I laugh at her fast-food representation of true romance. “Or maybe you have incredibly high standards.” I grin.
“Nah, I’ve just been unlucky, never met someone who made me lose my mind. My love life’s been one long flatline. Meh relationship after meh relationship. I never felt the spark with anyone. I want to feel the magic just once, you know?”
Yeah, magic is great. At least until it turns into a memory so faded, you start to wonder if it was ever real. “Suppose I wasn’t married, would you date me then?”
“No, you’re also too hot and too out of reach,” she declares, still chewing an almond.
“Too hot? Is that… a thing?”
Josie shrugs. “You’re the type women fight over. I’ve seen those Instagram comments. I’m not volunteering for the Hunger Games.”
“See, you have impossible standards.”
“No, it’s just that people like you are intimidating.”
“What? I’m not scary.”
“No, not like that,” she says, gesturing vaguely. “More… your life. Your fame. Everything about you.”
“Everything?There must be a little something you’d save.”
“Nope. Let’s say you were the best man on Earth—looks aside.” Josie brushes an invisible crumb off her dress. “You tour a lot, right?”

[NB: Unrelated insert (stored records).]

(** ** What a classification leaves alone *)

(** X4. [detect_types] writes no file: both files are as before, and the
    only file operations are the read of keywords.json and at most one read
    of the store. With a non-empty cache it does not read the store and
    leaves the cache as it is. *)
Theorem X4_detect_types_reads_only
    (fuzz_ratio : string -> string -> Z) (desc : string) (w : world) :
  let w' := snd (detect_types fuzz_ratio desc w) in
  keywords_json w' = keywords_json w /\
  types_data_json w' = types_data_json w /\
  (io_log w' = OpenKeywords :: io_log w \/
   io_log w' = OpenTypesData :: OpenKeywords :: io_log w) /\
  (_data_cache w <> [] ->
   _data_cache w' = _data_cache w /\ io_log w' = OpenKeywords :: io_log w).
Proof.
  simpl. destruct (detect_types_world fuzz_ratio desc w) as [-> | ->].
  - simpl. split; [done|]. split; [done|]. split; [by left|done].
  - rewrite get_types_data_eq. simpl.
    destruct (_data_cache w) as [|entry rest] eqn:Hc; simpl.
    + split; [done|]. split; [done|]. split; [by right|done].
    + rewrite Hc. split; [done|]. split; [done|]. split; [by left|done].
Qed.

(** ** What a refresh does to the store *)

Lemma cache_loop_store (items : list json) (w : world) :
  types_data_json
    (snd (match classified_items items with
          | inl e => (inl e, w)
          | inr json_file => cache_items json_file w
          end)) = types_data_json w.
Proof.
  destruct (classified_items items) as [e|json_file]; [done|].
  by rewrite cache_items_eq.
Qed.

Lemma try_filter_kept (existing_descs : gset string) (rows : list ExpenseItem.t) :
  exists kept : list ExpenseItem.t,
    Forall (fun exp => exp ∈ rows) kept /\
    try_filter
      (fun item => d <~ desc_lower_of item ;;
                   inr (negb (bool_decide (d ∈ existing_descs))))
      (map (fun exp => JObj (type_entry exp)) rows) =
    inr (map (fun exp => JObj (type_entry exp)) kept).
Proof.
  exists (filter (fun exp => lower (ExpenseItem.desc exp) ∉ existing_descs) rows).
  split; [|apply try_filter_new_types].
  apply Forall_forall. intros exp Hexp. by apply list_elem_of_filter in Hexp as [_ ?].
Qed.

(** X5. A refresh never shortens or rewrites what the store holds: the
    store is left as it was, or it was missing and now holds entries of
    fetched rows, or it was a list and now is that list followed by entries
    of fetched rows. Every entry written comes from a fetched row with
    main_type and sub_type that is not marked "Yes". *)
Theorem X5_refresh_only_appends_to_store
    (str_exn : exn -> string) (expense_list : string + list ExpenseItem.t)
    (reminders : result unit) (w : world) :
  let before := types_data_json w in
  let after := types_data_json (snd (refresh_types_data str_exn expense_list reminders w)) in
  after = before \/
  exists (rows kept : list ExpenseItem.t),
    expense_list = inr rows /\
    Forall (fun exp => exp ∈ rows /\ human_classified exp = true) kept /\
    ((before = NoFile /\
      after = Content (JArr (map (fun exp => JObj (type_entry exp)) kept))) \/
     (exists items : list json,
        before = Content (JArr items) /\
        after = Content (JArr (items ++ map (fun exp => JObj (type_entry exp)) kept)))).
Proof.
  simpl. destruct expense_list as [error_text|rows]; [by left|].
  rewrite refresh_rows_world.
  unfold refresh_store_and_cache, bind, types_data_exists, load_types_data,
    dump_types_data, lift, ret.
  destruct (types_data_json w) as [| |j] eqn:Hf; simpl; rewrite ?Hf; simpl.
  - right. exists rows, (filter (fun exp => human_classified exp = true) rows).
    split; [done|]. split.
    { apply Forall_forall. intros exp Hexp. apply list_elem_of_filter in Hexp. tauto. }
    left. split; [done|]. by rewrite cache_loop_store.
  - by left.
  - destruct (py_iter j) as [e|items]; simpl; [by left|].
    destruct (try_map desc_lower_of items) as [e|descs]; simpl; [by left|].
    destruct (try_filter_kept (list_to_set descs)
                (filter (fun exp => human_classified exp = true) rows))
      as (kept & Hkept & ->). simpl.
    destruct j as [| | | |stored|]; simpl; try by left.
    rewrite cache_loop_store. simpl.
    right. exists rows, kept. split; [done|]. split.
    { rewrite Forall_forall in Hkept. apply Forall_forall. intros exp Hexp.
      apply Hkept, list_elem_of_filter in Hexp. tauto. }
    right. by exists stored.
Qed.

(** X6. When the store is not JSON, a refresh reports "JSON error" and
    leaves the store, unparsed as it is, and the cache untouched; its only
    file operation is the attempt to read the store. *)
Theorem X6_refresh_leaves_unparseable_store
    (str_exn : exn -> string) (rows : list ExpenseItem.t)
    (reminders : result unit) (w : world) :
  types_data_json w = BadJson ->
  refresh_types_data str_exn (inr rows) reminders w =
  (mkStatus "error" ("JSON error: " +:+ str_exn JSONDecodeError),
   logged OpenTypesData w).
Proof.
  intros Hf. unfold refresh_types_data, refresh_types_data_body,
    refresh_store_and_cache, bind, types_data_exists, load_types_data.
  rewrite Hf. simpl. by rewrite Hf.
Qed.

Lemma refresh_store_and_cache_finishes
    (rows : list ExpenseItem.t) (w : world) (stored : list obj) :
  stored_records (types_data_json w) stored ->
  Forall string_desc stored ->
  fst (refresh_store_and_cache rows w) = inr tt.
Proof.
  intros Hstore Hdesc.
  rewrite (refresh_store_and_cache_eq rows w stored), cache_items_eq by done.
  simpl. apply cache_after_finishes.
  apply Forall_forall. intros o Ho. apply list_elem_of_filter in Ho as [_ Ho].
  apply elem_of_app in Ho as [Ho|Ho].
  - rewrite Forall_forall in Hdesc. by apply Hdesc.
  - apply list_elem_of_fmap in Ho as (exp & -> & _).
    exists (ExpenseItem.desc exp). apply type_entry_has_desc.
Qed.

(** X7. On a store that is missing or a list of records with string
    descriptions, the status of a refresh is decided by the reminder
    messages alone: "success" when they went out, "error" with the text of
    the exception when one of them raised. In both cases the store and the
    cache are the ones a successful refresh leaves. *)
Theorem X7_refresh_status_follows_reminders
    (str_exn : exn -> string) (rows : list ExpenseItem.t)
    (reminders : result unit) (w : world) (stored : list obj) :
  stored_records (types_data_json w) stored ->
  Forall string_desc stored ->
  fst (refresh_types_data str_exn (inr rows) reminders w) =
    match reminders with
    | inr _ => mkStatus "success" "Types data refreshed successfully."
    | inl e =>
        mkStatus "error"
          match e with
          | FileNotFoundError => "File not found: " +:+ str_exn e
          | JSONDecodeError => "JSON error: " +:+ str_exn e
          | _ => str_exn e
          end
    end /\
  snd (refresh_types_data str_exn (inr rows) reminders w) =
  snd (refresh_types_data str_exn (inr rows) (inr tt) w) /\
  types_data_json (snd (refresh_types_data str_exn (inr rows) reminders w)) =
  Content (JArr (map JObj (stored ++ map type_entry (rows_to_append stored rows)))).
Proof.
  intros Hstore Hdesc. split; [|split].
  - pose proof (refresh_store_and_cache_finishes rows w stored Hstore Hdesc) as Hfin.
    unfold refresh_types_data, refresh_types_data_body, bind, lift, ret.
    destruct (refresh_store_and_cache rows w) as [r w']. simpl in Hfin. subst r.
    by destruct reminders as [e|[]].
  - by rewrite !refresh_rows_world.
  - by apply refresh_rows_store.
Qed.

Lemma get_types_data_loaded (w : world) (k : string) (o : obj) :
  dict_get (_data_cache w) k = Some o ->
  _data_cache (snd (get_types_data w)) = _data_cache w.
Proof.
  intros Hget. rewrite get_types_data_eq. simpl.
  destruct (_data_cache w) as [|entry rest] eqn:Hc; simpl; [done|].
  by rewrite Hc.
Qed.

Lemma refresh_rows_cache (str_exn : exn -> string)
    (rows : list ExpenseItem.t) (reminders : result unit) (w : world) (stored : list obj) :
  stored_records (types_data_json w) stored ->
  Forall string_desc stored ->
  _data_cache (snd (refresh_types_data str_exn (inr rows) reminders w)) =
  snd (cache_after
         (filter (fun o => classified o = true)
            (stored ++ map type_entry (rows_to_append stored rows)))
         (_data_cache w)).
Proof.
  intros Hstore Hdesc.
  rewrite refresh_rows_world, (refresh_store_and_cache_eq rows w stored) by done.
  rewrite cache_items_eq. simpl.
  by destruct (types_data_json w).
Qed.

Lemma rows_to_append_human (stored : list obj) (rows : list ExpenseItem.t)
    (exp : ExpenseItem.t) :
  exp ∈ rows_to_append stored rows -> human_classified exp = true.
Proof. unfold rows_to_append. intros H. apply list_elem_of_filter in H. tauto. Qed.

(** X8. The feedback loop. After a refresh on a well-formed store, a row
    that was appended, and is the last appended row with its lower-cased
    description, is what [detect_types] answers with for every description
    that lower-cases to the same string, as long as the keyword stage
    falls through. *)
Theorem X8_refresh_teaches_the_classifier
    (fuzz_ratio : string -> string -> Z) (str_exn : exn -> string)
    (rows : list ExpenseItem.t) (reminders : result unit) (w : world)
    (stored : list obj) (pre post : list ExpenseItem.t) (exp : ExpenseItem.t)
    (desc : string) :
  stored_records (types_data_json w) stored ->
  Forall string_desc stored ->
  rows_to_append stored rows = pre ++ exp :: post ->
  Forall (fun later => lower (ExpenseItem.desc later) <> lower (ExpenseItem.desc exp)) post ->
  lower desc = lower (ExpenseItem.desc exp) ->
  let w1 := snd (refresh_types_data str_exn (inr rows) reminders w) in
  fst (keyword_stage (lower desc) w1) = inr None ->
  fst (detect_types fuzz_ratio desc w1) =
  (JStr (ExpenseItem.main_type exp), JStr (ExpenseItem.sub_type exp)).
Proof.
  intros Hstore Hdesc Hrows Hpost Hkey w1 Hkw.
  assert (Hget : dict_get (_data_cache w1) (lower (ExpenseItem.desc exp)) =
                 Some (type_entry exp)).
  { unfold w1. rewrite (refresh_rows_cache str_exn rows reminders w stored) by done.
    rewrite Hrows, fmap_app, fmap_cons, app_assoc, filter_app, filter_cons_True.
    2:{ apply type_entry_classified, (rows_to_append_human stored rows).
        rewrite Hrows. apply elem_of_app. right. apply list_elem_of_here. }
    apply cache_after_last_wins.
    - apply Forall_forall. intros o Ho. apply list_elem_of_filter in Ho as [_ Ho].
      apply elem_of_app in Ho as [Ho|Ho].
      + rewrite Forall_forall in Hdesc. by apply Hdesc.
      + apply list_elem_of_fmap in Ho as (exp' & -> & _).
        exists (ExpenseItem.desc exp'). apply type_entry_has_desc.
    - apply type_entry_has_desc.
    - apply Forall_forall. intros o Ho s' Hs'.
      apply list_elem_of_filter in Ho as [_ Ho].
      apply list_elem_of_fmap in Ho as (later & -> & Hlater).
      rewrite Forall_forall in Hpost.
      rewrite <- (has_desc_unique _ _ _ (type_entry_has_desc later) Hs').
      by apply Hpost. }
  rewrite detect_types_fall_through by done. simpl.
  rewrite (get_types_data_loaded w1 _ _ Hget). unfold cache_lookup.
  by rewrite Hkey, Hget.
Qed.

(** ** From the store to a classification *)

Lemma loaded_from_records (records : list obj) :
  loaded_from (Content (JArr (map JObj records))) =
  snd (cache_after (filter (fun o => classified o = true) records) []).
Proof. unfold loaded_from. simpl. by rewrite classified_items_objs. Qed.
(** * Inverted pendulum on a cart: the control and physics tick of [main.py]

    The development embeds the class [InvertedPendulum] of [src/main.py]:
    the object's attributes are a record, every method is a function that
    takes the object and returns the mutated object, and the two host
    services the tick polls ([pyxel.btnp] and [pyxel.btn]) are a per-frame
    record of key states.

    Numbers.  Python's [float] is idealised as the real numbers of the
    Standard Library: rounding, overflow, infinities and NaN are outside the
    model, [math.pi] is the real [PI], [math.sin] and [math.cos] are the real
    functions.  The one float operation that can raise, division, is kept
    fallible ([ZeroDivisionError]).  [min] and [max] follow CPython's
    two-argument semantics (the first argument is kept unless the second is
    strictly smaller, resp. strictly larger).

    The properties below are the ones that do not lean on exact real
    arithmetic: ranges and clamps, branches, which attributes an operation
    reads and writes, and equations that are the code's own operations in
    the code's own order.  Identities that rounding breaks (a shift by a
    whole turn, a rest position that needs [cos] to vanish) are left out. *)

From Stdlib Require Import String.
From Stdlib Require Import Reals Lra Lia ZArith List Bool.
From Equations Require Import Equations.
Import ListNotations.

Local Open Scope R_scope.

(** ** Python and host primitives *)

(** What a method call can end in: a value, an exception, or the end of the
    process ([pyxel.quit()]). *)
Inductive exn : Type :=
| ZeroDivisionError
| TypeError.

Inductive outcome (A : Type) : Type :=
| Return (a : A)
| Raise (e : exn)
| Exit.

Arguments Return {A} a.
Arguments Raise {A} e.
Arguments Exit {A}.

Definition bind {A B : Type} (c : outcome A) (k : A -> outcome B) : outcome B :=
  match c with
  | Return a => k a
  | Raise e => Raise e
  | Exit => Exit
  end.

Notation "x <- c ;; k" := (bind c (fun x => k))
  (at level 61, c at next level, right associativity).

Module py.

(** [min(a, b)]: [b] replaces [a] only when [b < a]. *)
Definition min (a b : R) : R := if Rlt_dec b a then b else a.

(** [max(a, b)]: [b] replaces [a] only when [b > a]. *)
Definition max (a b : R) : R := if Rgt_dec b a then b else a.

(** [a / b] on floats. *)
Definition div (a b : R) : outcome R :=
  if Req_dec_T b 0 then Raise ZeroDivisionError else Return (a / b).

End py.

Module math.

Definition pi : R := PI.
Definition sin : R -> R := Rtrigo_def.sin.
Definition cos : R -> R := Rtrigo_def.cos.

End math.

Module pyxel.

(** The keys the program polls. *)
Inductive key : Type :=
| KEY_Q
| KEY_SPACE
| KEY_LEFT
| KEY_RIGHT.
(** * Twin Cities map: a shallow embedding of [app/src/App.tsx]

    The development follows the components of the application:
    the pair store (CSV load filter and search filter), the node builder,
    the label placement passes and the interaction controller (zoom, pan,
    drag versus click).

    Numbers.  JavaScript numbers are modelled by rationals [Q]; strict
    equality [===] on numbers is [Qeq_bool].  The zoom transitions take the
    rounding of a product as a parameter, so that their invariant covers
    both exact arithmetic and any monotone rounding.  Values read from the
    CSV file, which may be of any JavaScript type, are modelled by
    [JsValue]. *)

From Stdlib Require Import List String Ascii Bool Arith ZArith QArith Qabs.
From Stdlib Require Import Lia Lqa Permutation.
Import ListNotations.

Local Open Scope Q_scope.

(* ===================================================================== *)
(** * Part I: definitions                                                 *)
(* ===================================================================== *)

(** ** JavaScript values and truthiness *)

(** A JavaScript number: a finite value, NaN or an infinity. *)
Inductive JsNumber : Type :=
| Finite (q : Q)
| NaN
| PosInfinity
| NegInfinity.

(** The values a parsed CSV field can hold: with [dynamicTyping] a field is
    a number, a boolean, a string, [null] for an empty field, and it is
    [undefined] when the row is shorter than the header. *)
Inductive JsValue : Type :=
| JNum (n : JsNumber)
| JStr (s : string)
| JBool (b : bool)
| JNull
| JUndefined.

(** ToBoolean: the falsy values are [0], [NaN], the empty string, [false],
    [null] and [undefined]. *)
Definition truthy (v : JsValue) : bool :=
  match v with
  | JNum (Finite q) => negb (Qeq_bool q 0)
  | JNum NaN => false
  | JNum PosInfinity => true
  | JNum NegInfinity => true
  | JStr s => negb (String.eqb s EmptyString)
  | JBool b => b
  | JNull => false
  | JUndefined => false
  end.

(** [a && b] returns [a] when [a] is falsy and [b] otherwise. *)
Definition js_and (a b : JsValue) : JsValue :=
  if truthy a then b else a.

(** ** Pair store: the CSV load effect *)

(** A row as the CSV parser delivers it. *)
Record RawRow : Type := mkRawRow {
  raw_city1 : JsValue;
  raw_country1 : JsValue;
  raw_lat1 : JsValue;
  raw_lng1 : JsValue;
  raw_city2 : JsValue;
  raw_country2 : JsValue;
  raw_lat2 : JsValue;
  raw_lng2 : JsValue
}.
(** * Conversation store and completion client of the OpenAI chat app

    A shallow embedding of [context/ChatContext.tsx] (the conversation
    store), [services/openai.ts] (the completion client) and the error
    handler of [sendMessage] in the chat screen, with the properties the
    specification states about them; then of the rest of the chat screen,
    of [context/AuthContext.tsx] and of the login screen, with properties
    read off the code. *)

From Stdlib Require Import ZArith NArith List String Ascii Bool Lia.
From Stdlib Require Import DecimalString DecimalZ.
From Stdlib.Floats Require Import SpecFloat.
From stdpp Require Import base decidable option list gmap.

Local Open Scope nat_scope.

(** ** JavaScript strings

    A JavaScript string is a sequence of UTF-16 code units; [length],
    [slice] and [includes] all count code units.  A code unit is kept as
    an [N] below 65536. *)

Module JsString.

Definition t : Type := list N.

(** A literal of ASCII characters, one code unit each. *)
Definition lit (s : string) : t :=
  map N_of_ascii (list_ascii_of_string s).

(** [s.slice(0, n)] for a non-negative [n]. *)
Definition slice0 (n : nat) (s : t) : t := take n s.

Fixpoint startsWith (s p : t) : bool :=
  match p, s with
  | [], _ => true
  | _ :: _, [] => false
  | a :: p', b :: s' => N.eqb a b && startsWith s' p'
  end.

The question pokes at a sore reality. “Not every year.”
“No, but let’s assume you weren’t married.” She crosses her legs under her skirt as if settling in for a debate. “How could you date someone with a normal job? Would you put the relationship on hold?”
Her logic lands like little darts of truth, inching too close to the bone.
“I… I don’t know. I never thought about it. Maybe she could join me on the weekends?”
“Right. Hop on a flight to Tokyo for a two-day cuddle break. Super convenient.”
I study a spot on the carpet. “I hope that if she loved me, she’d still want to try.”
“She probably would. She’d quit her job and become a full-time groupie, which would make being dumped afterward that much more tragic.”
Josie means to be funny. But her words hit me like a chord played too sharp. The idea of being loved that deeply stirs something in me that I thought had dulled long ago.
But instead of saying any of this, I ask, “Do you always say everything that passes through your head?”
“No.” She stares at the elevator walls. “Must be a side effect of being stuck in a malfunctioning metal shoebox.” Josie grins, those freckles of hers turning me into a willing captive.
I should let it go, but I can’t. “And in this hypothetical scenario, why would I dump her?”
“Eh. Basic celebrity math. You and Billie Rae are the exception.”
Or we’re about to become another headline no one will be surprised by.
“Can’t argue with that,” I say, struggling to keep the bitterness out of my tone.
“You two are one of my favorite celebrity couples.”